Over the past decade, graphing calculators have become an invaluable tool in education and technology. Calculations that took hours in the past now take seconds. Children who struggle with math now have a fighting chance. Intensive investigation of graphing calculators is best, but all that is necessary is a surface understanding.
Before delving into how they are used, one should consider the different types and brands of graphing calculators that are available. While Casio and other companies offer viable options, Texas Instruments is, and has been the leader in this field for many years. Most commonly used models currently are the TI-83, TI-84, and TI-NSpire. The NSpire is the future of graphing calculators, though it has interchangeable faceplates, one allowing it to operate as a TI-84, making it the present of graphing calculators as well.
To start simply, graphing calculators can be used the same way as a scientific or four-function calculator. One major difference is the use of the “enter” button instead of the “=” button. When starting out, users may also have a hard time locating certain buttons. Fortunately, there is a catalog button which allows users to search through every function the calculator is capable of. In time, these functions will become more easily accessible. An important skill to understand at the basic level is the use of the “2nd” and “Alpha” buttons. These change what specific buttons do, based on the corresponding word or symbol above each button.

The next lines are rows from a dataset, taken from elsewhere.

(** C9.  When every fetch that succeeds returns an empty normal list and an
    empty premium list, the batch makes no [saveSettings] call and the store
    is as it was; the timestamps are in the local copy only: for every
    active subscription whose fetch succeeded, the local copy holds an entry
    with its id that carries a clock reading taken during the batch. *)
Theorem sync_empty_results_discard_stamps subs w :
  (forall k sub r,
      filter active subs !! k = Some sub ->
      network (length (fetched w) + k) (url sub) = Some r ->
      normalSources r = [] /\ result_premiumSources r = []) ->
  let acc := (syncLoop (filter active subs) (initialAcc (store w) subs) w).1 in
  let w' := (syncBatch subs w).2 in
  saves w' = saves w
  /\ store w' = store w
  /\ (forall k sub r,
        filter active subs !! k = Some sub ->
        network (length (fetched w) + k) (url sub) = Some r ->
        exists i s j,
          updatedSubscriptions acc !! i = Some s
          /\ id s = id sub
          /\ (clockReads w <= j < clockReads w')%nat
          /\ lastUpdated s = Some (clock j)).
Proof.
  intros Hempty. cbn zeta.
  pose proof (sync_saves subs w) as (Ha & Hclk & _ & _ & _ & Hno). cbn zeta in *.
  assert (Hq : existsb gotSources (outcomes (length (fetched w)) (filter active subs)) = false).
  { apply outcomes_quiet. intros k sub Hk.
    destruct (network (length (fetched w) + k) (url sub)) as [r|] eqn:Hnet; [|reflexivity].
    destruct (Hempty k sub r Hk Hnet) as [Hn Hp]. cbn. rewrite Hn, Hp. reflexivity. }
  rewrite Hq in Ha. destruct (Hno Ha) as [Hsv Hst].
  split; [exact Hsv|]. split; [exact Hst|].
  intros k sub r Hk Hnet. rewrite Hclk.
  apply (sync_loop_records (filter active subs) (initialAcc (store w) subs) w k sub r Hk Hnet).
  exists sub. split; [|reflexivity].
  apply list_elem_of_lookup_2 in Hk. apply list_elem_of_filter in Hk. tauto.
Qed.
(** X10.  An upload leaves the records already listed where they are and
    adds, after them, one record for each picked file, in the order of the
    picker; each new record carries its file, the file's name, type and
    size, and the id drawn for it.  An event without a file list changes
    nothing. *)
Theorem handleFileUpload_appends (randomUUID : nat -> string)
    (createObjectURL : File -> string) (fileList : list File)
    (prev : list UploadedFile) :
  let next := handleFileUpload randomUUID createObjectURL (Some fileList) prev in
  handleFileUpload randomUUID createObjectURL None prev = prev
  /\ take (length prev) next = prev
  /\ length next = length prev + length fileList
  /\ file <$> drop (length prev) next = fileList
  /\ forall i r, next !! (length prev + i) = Some r ->
       id r = randomUUID i /\ name r = file_name (file r)
       /\ type r = file_type (file r) /\ size r = file_size (file r).
Proof.
  intros next. subst next. unfold handleFileUpload.
  split; [done|]. split; [apply take_app_length|].
  split; [unfold newFiles; by rewrite length_app, length_imap|].
  split.
  - rewrite drop_app_length. unfold newFiles.
    assert (Hfiles : forall (g : nat -> File -> UploadedFile) l,
               (forall n f, file (g n f) = f) -> file <$> imap g l = l).
    { intros g l; revert g; induction l as [|f l IH]; intros g Hg; csimpl; [done|].
      rewrite Hg. f_equal. apply IH. intros n f'. apply Hg. }
    by apply Hfiles.
  - intros i r. rewrite lookup_app_r by lia.
    replace (length prev + i - length prev) with i by lia.
    unfold newFiles. rewrite list_lookup_imap.
    destruct (fileList !! i) as [f|]; by intros [= <-].
Qed.

(** X11.  Removing the records an upload has added, by their ids, gives
    back the list as it was before the upload, provided none of the new ids
    was already in use. *)
Theorem upload_then_remove_round_trip (randomUUID : nat -> string)
    (createObjectURL : File -> string) (fileList : list File)
    (prev : list UploadedFile) :
  (forall i, i < length fileList -> randomUUID i ∉ id <$> prev) ->
  foldr removeFile
        (handleFileUpload randomUUID createObjectURL (Some fileList) prev)
        (randomUUID <$> seq 0 (length fileList))
  = prev.
Proof.
  intros Hfresh. unfold handleFileUpload.
  rewrite foldr_removeFile_app.
  rewrite foldr_removeFile_absent.
  - rewrite <- (app_nil_r prev) at 2. f_equal.
    apply elem_of_nil_inv. intros r [Hin Hid]%foldr_removeFile_elem_of.
    apply Hid. rewrite <- newFiles_ids with (createObjectURL := createObjectURL).
    apply list_elem_of_fmap. by exists r.
  - intros a (i & -> & Hi)%list_elem_of_fmap.
    apply elem_of_seq in Hi. apply Hfresh. lia.
Qed.

(** X12.  In a list without two records of the same id, removing by the id
    of the record at position [i] takes out that record and no other. *)
Theorem removeFile_removes_that_record (l : list UploadedFile) (i : nat)
    (f : UploadedFile) :
  NoDup (id <$> l) -> l !! i = Some f ->
  removeFile (id f) l = delete i l
  /\ length (removeFile (id f) l) + 1 = length l.
Proof.
  intros Hnodup Hi.
  assert (E : removeFile (id f) l = delete i l).
  { rewrite <- (take_drop_middle l i f Hi) in Hnodup |- * at 1.
    rewrite removeFile_middle by done. by rewrite delete_take_drop. }
  split; [done|]. rewrite E, length_delete by eauto.
  apply lookup_lt_Some in Hi. lia.
Qed.

(** X13.  Removals do not depend on their order, and removing the same id
    twice is the same as removing it once. *)
Theorem removeFile_commutes (a b : string) (l : list UploadedFile) :
  removeFile a (removeFile b l) = removeFile b (removeFile a l)
  /\ removeFile a (removeFile a l) = removeFile a l.
Proof.
  split.
  - induction l as [|f l IH]; simpl; [done|].
    destruct (negb (id f =? b)%string) eqn:Hb, (negb (id f =? a)%string) eqn:Ha;
      simpl; rewrite ?Ha, ?Hb; by rewrite ?IH.
  - apply removeFile_absent.
    intros (f & -> & [_ Hne]%removeFile_elem_of)%list_elem_of_fmap. done.
Qed.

The real genius of these calculators is their ability to graph and create tables from given equations. If I had a nickel for every time I heard someone say, “That’s so cool” the first time they see a graphed function, not only would I be rich, but I could graph and chart how many nickels I had acquired over a given period of time. To be amazed, one must first press the “Y=” button. Here, there is a list from Y1 to Y10, allowing the user to graph up to ten equations at once. All that needs to be done to do so, is type the equation, keeping in mind that the variable to be used, “X” can be typed by using the variable button which contains the symbols: X, T, n, and theta. Once that is done, a press of the “graph” button will begin the magic. If the “2nd” button is pressed before the “graph” button, the calculator will instead display a table of values. The graph may look cooler, but I find the table to be more useful.
One simple and useful capability of the calculators is finding intersections. When two or more equations are graphed simultaneously, a user can calculate any and all intersections by pressing the “2nd” button followed by the “trace” button. This brings up a list of calculations. Selecting “Intersect” from this list will display the graph, along with a prompt of: “1st curve?” The user is being asked to place the cursor on the first line to be used. Next, the calculator will ask, “2nd curve?” After selecting the second, the user will be asked to “Guess?” Here, the cursor must be placed near the intersection to be determined. Once “enter” is pressed, the screen will display an X-value and a Y-value, representing the point of intersection.
Graphing Calculators are capable of so much more that the surface that has been scratched here. They are useful for elementary students through college students and beyond. The more practice and exploration, the more one learns, and the more useful they become.